Now use a fixed interrupt interval to explore the program further. Run:

./x86.py -p looping-race-nolock.s -a bx=1 -t 2 -M 2000 -i 1

See if you can guess what the final value of the shared variable x will be. What about when you change -i 2, -i 3, etc.? For which interrupt intervals does the program give the “correct” final answer?

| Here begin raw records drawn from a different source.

Lemma malloc3_compact_remap mp l mas szs m st :
  map_rep mp l -> Forall (Z.le 0) szs -> m = imap (cut mas szs) (m_map mp) ->
  (forall i e, l !! i = Some e -> 0 <= used mas szs i <= m_size e) ->
  in_slots (length l) mas ->
  (match mremap st with
    | None => forall i e, (i < length l)%nat -> m !! i = Some e -> m_size e <> 0
    | Some r => (r < length l)%nat /\ (exists e, m !! r = Some e /\ m_size e = 0) /\
        forall i e, (i < r)%nat -> m !! i = Some e -> m_size e <> 0
    end) ->
  exists rest',
    match mremap st with
    | Some remap => malloc3_compact (length (imap (remain mas szs) (m_map mp)))
                      (imap (remain mas szs) (m_map mp)) remap (S remap)
    | None => Ok (imap (remain mas szs) (m_map mp))
    end = Ok (filter nz (imap (remain mas szs) l) ++ Mapent 0 0 :: rest').
Proof.
  intros [Hwf [rest E]] Hnn Hcut Hu Hslots Hremap.
  assert (forall i, (length l <= i)%nat -> used mas szs i = 0) as Hz.
  { intros i Hi. apply used_none. intros Hin. unfold in_slots in Hslots.
    rewrite Forall_forall in Hslots. specialize (Hslots _ Hin). simpl in Hslots. lia. }
  assert (exists rest', imap (remain mas szs) (m_map mp) = imap (remain mas szs) l ++ Mapent 0 0 :: rest') as [rest' Em].
  { rewrite E, imap_app. simpl. unfold remain at 2. simpl. rewrite Nat.add_0_r, Hz by lia. eauto. }
  assert (forall i e, (imap (remain mas szs) l) !! i = Some e ->
    exists e', m !! i = Some e' /\ m_size e' = m_size e) as Hsame.
  { intros i e. rewrite list_lookup_imap. destruct (l !! i) as [e0|] eqn:Hi; [|done].
    intros [= <-]. exists (cut mas szs i e0). split; [|done].
    rewrite Hcut, E, list_lookup_imap. by rewrite (lookup_app_l_Some _ _ _ _ Hi). }
  rewrite Em. set (lr := imap (remain mas szs) l) in *.
  destruct (mremap st) as [r|].
  - destruct Hremap as (Hr&(e&He&He0)&Hpre).
    destruct (lookup_lt_is_Some_2 lr r) as [er Her]; [unfold lr; by rewrite length_imap|].
    destruct (Hsame _ _ Her) as (e'&He'&Hs). assert (m_size er = 0) by congruence.
    rewrite <- (take_drop_middle lr r er Her).
    assert (length (take r lr) = r) as Htk by (rewrite length_take; unfold lr; rewrite length_imap; lia).
    assert (Forall nz (take r lr)) as Hnz.
    { apply Forall_lookup. intros i e'' Hi. apply lookup_take_Some in Hi as [Hi ?].
      destruct (Hsame _ _ Hi) as (e3&?&<-). by eapply Hpre. }
    destruct (malloc3_compact_spec rest' (drop (S r) lr) (take r lr) er []
      (length ((take r lr ++ er :: drop (S r) lr) ++ Mapent 0 0 :: rest'))) as [rest2 Ec].
    { apply Forall_lookup. intros i e'' Hi. rewrite lookup_drop in Hi. unfold lr in Hi.
      rewrite list_lookup_imap in Hi. destruct (l !! (S r + i)%nat) as [e3|] eqn:H3; [|done].
      simpl in Hi. simplify_eq. simpl. specialize (Hu _ _ H3).
      apply (segs_wf_lookup _ _ _ _ Hwf) in H3. simpl in *. lia. }
    { rewrite !length_app. simpl. lia. }
    exists rest2. rewrite <- app_assoc, <- app_comm_cons. simpl in Ec. rewrite Htk, Nat.add_0_r in Ec.
    rewrite <- app_assoc in Ec. simpl in Ec. rewrite Ec.
    rewrite filter_app, filter_cons, decide_False by (by intros []).
    rewrite (list_filter_all _ (take r lr)) by done. by rewrite <- app_assoc.
  - exists rest'. rewrite list_filter_all; [done|]. apply Forall_lookup.
    intros i e Hi. destruct (Hsame _ _ Hi) as (e'&?&<-). eapply Hremap; [|done].
    apply lookup_lt_Some in Hi. unfold lr in Hi. by rewrite length_imap in Hi.
Qed.

(** The search failed: the sizes taken are given back. *)
Lemma malloc3_failed mp l d s u m st :
  map_rep mp l -> Forall (fun z => 0 <= z < 2 ^ 32) [d; s; u] ->
  search_inv [d; s; u] (m_map mp) (length l) m st ->
  (m ← malloc3_restore (madd st) [d; s; u] m; Ok (Map m (m_limit mp), @nil Z, 0)) = Ok (mp, [], 0).
Proof.
  intros [Hwf [rest E]] Hsz [Hlen Hcut Hslots Hle _ _].
  assert (Forall (Z.le 0) [d; s; u]) as Hnn by (eapply Forall_impl; [done|]; simpl; lia).
  rewrite malloc3_restore_spec; [|done| |].
  - cbn [mbind res_bind]. do 3 f_equal. destruct mp as [mm lim]; simpl in *. f_equal.
    rewrite Hcut. apply list_eq. intros i. rewrite !list_lookup_imap.
    destruct (mm !! i) as [[sz a]|]; [|done]. simpl. unfold grow, cut. simpl.
    do 2 f_equal. lia.
  - rewrite Hcut, length_imap, E, length_app. eapply Forall_impl; [done|].
    intros [i|]; simpl; lia.
  - intros i e Hin Hi. rewrite Hcut, list_lookup_imap in Hi.
    destruct (m_map mp !! i) as [e0|] eqn:He0; [|done]. simpl in Hi. simplify_eq. simpl.
    destruct (Hle i e0 Hin He0). lia.
Qed.

(** The search failed: the request left over was refused by every segment. *)
Lemma malloc3_refused mp l d s u m st :
  map_rep mp l -> Forall (fun z => 0 <= z < 2 ^ 32) [d; s; u] ->
  search_inv [d; s; u] (m_map mp) (length l) m st -> mfound st <> 3%nat ->
  tried [d; s; u] (fun n i => n < 3 /\ i < length l)%nat m st ->
  Forall (fun e => m_size e < d + s + u) l.
Proof.
  intros [Hwf [rest E]] Hsz [Hlen Hcut _ _ _ Hfound] Hnf Ht.
  rewrite !Forall_cons in Hsz. destruct Hsz as (?&?&?&_).
  assert (exists n, (n < 3)%nat /\ madd st !! n = Some None) as (n&Hn&Hnone).
  { rewrite Hfound in Hnf. destruct (madd st) as [|[|] [|[|] [|[|] [|]]]]; try done;
      first [by exists 0%nat; split; [lia|]|by exists 1%nat; split; [lia|]|by exists 2%nat; split; [lia|]]. }
  apply Forall_lookup. intros i e Hi.
  assert (m !! i = Some (cut (madd st) [d; s; u] i e)) as Hm.
  { rewrite Hcut, list_lookup_imap, E. by rewrite (lookup_app_l_Some _ _ _ _ Hi). }
  assert (exists sz, [d; s; u] !! n = Some sz /\ used (madd st) [d; s; u] i + sz <= d + s + u) as (sz&Hsz&Hle).
  { destruct (madd st) as [|o0 [|o1 [|o2 [|]]]]; try done.
    destruct n as [|[|[|]]]; simpl in *; simplify_eq;
      eexists; (split; [done|]); repeat case_decide; simplify_eq; lia. }
  pose proof (Ht n i sz _ (conj Hn (lookup_lt_Some _ _ _ Hi)) Hnone Hsz Hm) as Hlt.
  simpl in Hlt. lia.
Qed.

(** ** The theorems *)

(** (C5) malloc refines the abstract allocator: on a well-formed map it
    returns the base of the first segment that is large enough and takes
    exactly the [size] units from there out of the map; it returns 0, with
    the segments unchanged, only if no segment is large enough. *)
Theorem malloc_spec mp l size :
  map_rep mp l -> 0 < size ->
  exists mp' l' a, malloc mp size = Ok (mp', a) /\ map_rep mp' l' /\
    ((a = 0 /\ l' = l /\ Forall (fun e => m_size e < size) l) \/
     (0 < a /\ (exists l1 e l2, l = l1 ++ e :: l2 /\ m_addr e = a /\ size <= m_size e /\
        Forall (fun e => m_size e < size) l1) /\
      (forall x, in_range a size x -> covers l x) /\
      (forall x, covers l' x <-> covers l x /\ ~ in_range a size x))).
Proof.
  intros Hrep Hs. destruct (malloc_first_fit mp l size Hrep Hs) as (mp'&E&Hrep'&_).
  destruct Hrep as [Hwf _]. eexists _, _, _. split; [done|]. split; [done|].
  destruct (decide ((first_fit size l).2 = 0)) as [H0|H0].
  - left. split; [done|]. apply first_fit_none; [done|]. by eapply segs_wf_addrs.
  - right. destruct (first_fit_some size l 0 Hs Hwf ltac:(lia) H0) as (?&?&?&?). done.
Qed.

Now run the same code for more loops (e.g., set -a bx=100). What interrupt intervals, set with the -i flag, lead to a “correct” outcome? Which intervals lead to surprising results?
We’ll examine one last programin this homework (wait-for-me.s). Run the code like this:

./x86.py -p wait-for-me.s -a ax=1,ax=0 -R ax -M 2000

This sets the %ax register to 1 for thread 0, and 0 for thread 1, and watches the value of %ax and memory location 2000 throughout the run. How should the code behave? How is the value at location 2000 being used by the threads? What will its final value be?

Now switch the inputs:

./x86.py -p wait-for-me.s -a ax=0,ax=1 -R ax -M 2000

How do the threads behave? What is thread 0 doing? How would changing the interrupt interval (e.g., -i 1000, or perhaps to use random intervals) change the trace outcome? Is the program efficiently using the CPU?

Locks

Use the program x86.py (v2) to answer the following questions from the Locks chapter.

First let’s get ready to run x86.py with the flag -p flag.s. This code “implements” locking with a single memory flag. Can you understand what the assembly code is trying to do?
When you run with the defaults, does flag.s work as expected? Does it produce the correct result? Use the -M and -R flags to trace variables and registers (and turn on -c to see their values). Can you predict what value will end up in flag as the code runs?
Change the value of the register %bx with the -a flag (e.g., -a bx=2,bx=2 if you are running just two threads). What does the code do? How does it change your answer for the question above?
Set bx to a high value for each thread, and then use the -i flag to generate different interrupt frequencies; what values lead to bad outcomes? Which lead to good outcomes?
Now let’s look at the program test-and-set.s. First, try to understand the code, which uses the xchg instruction to build a simple locking primitive. How is the lock acquire written? How about lock release?
Now run the code, changing the value of the interrupt interval (-i) again, and making sure to loop for a number of times. Does the code always work as expected? Does it sometimes lead to an inefficient use of the CPU? How could you quantify that?
Use the -P flag to generate specific tests of the locking code. For example, run a schedule that grabs the lock in the first thread, but then tries to acquire it in the second. Does the right thing happen? What else should you test?
Now let’s look at the code in peterson.s, which implements Peterson’s algorithm (mentioned in a sidebar in the text). Study the code and see if you can make sense of it.
Now run the code with different values of -i. What kinds of different behavior do you see?
Can you control the scheduling (with the -P flag) to “prove” that the code works? What are the different cases you should show hold? Think about mutual exclusion and deadlock avoidance.
Now study the code for the ticket lock in ticket.s. Does it match the code in the chapter?
Now run the code, with the following flags: -a bx=1000,bx=1000 (this flag sets each thread to loop through the critical 1000 times). Watch what happens over time; do the threads spend much time spinning waiting for the lock?
How does the code behave as you add more threads?
Now examine yield.s , in which we pretend that a yield instruction enables one thread to yield control of the CPU to another (realistically, this would be an OS primitive, but for the simplicity of simulation, we assume there is an instruction that does the t ask). Find a scenario where test-and-set.s wastes cycles spinning, but yield.s does not. How many instructions are saved? In what scenarios do these savings arise?
Finally, examine test-and-test-and-set.s. What does this lock do? What kind of savings does it introduce as compared to test-and-set.s?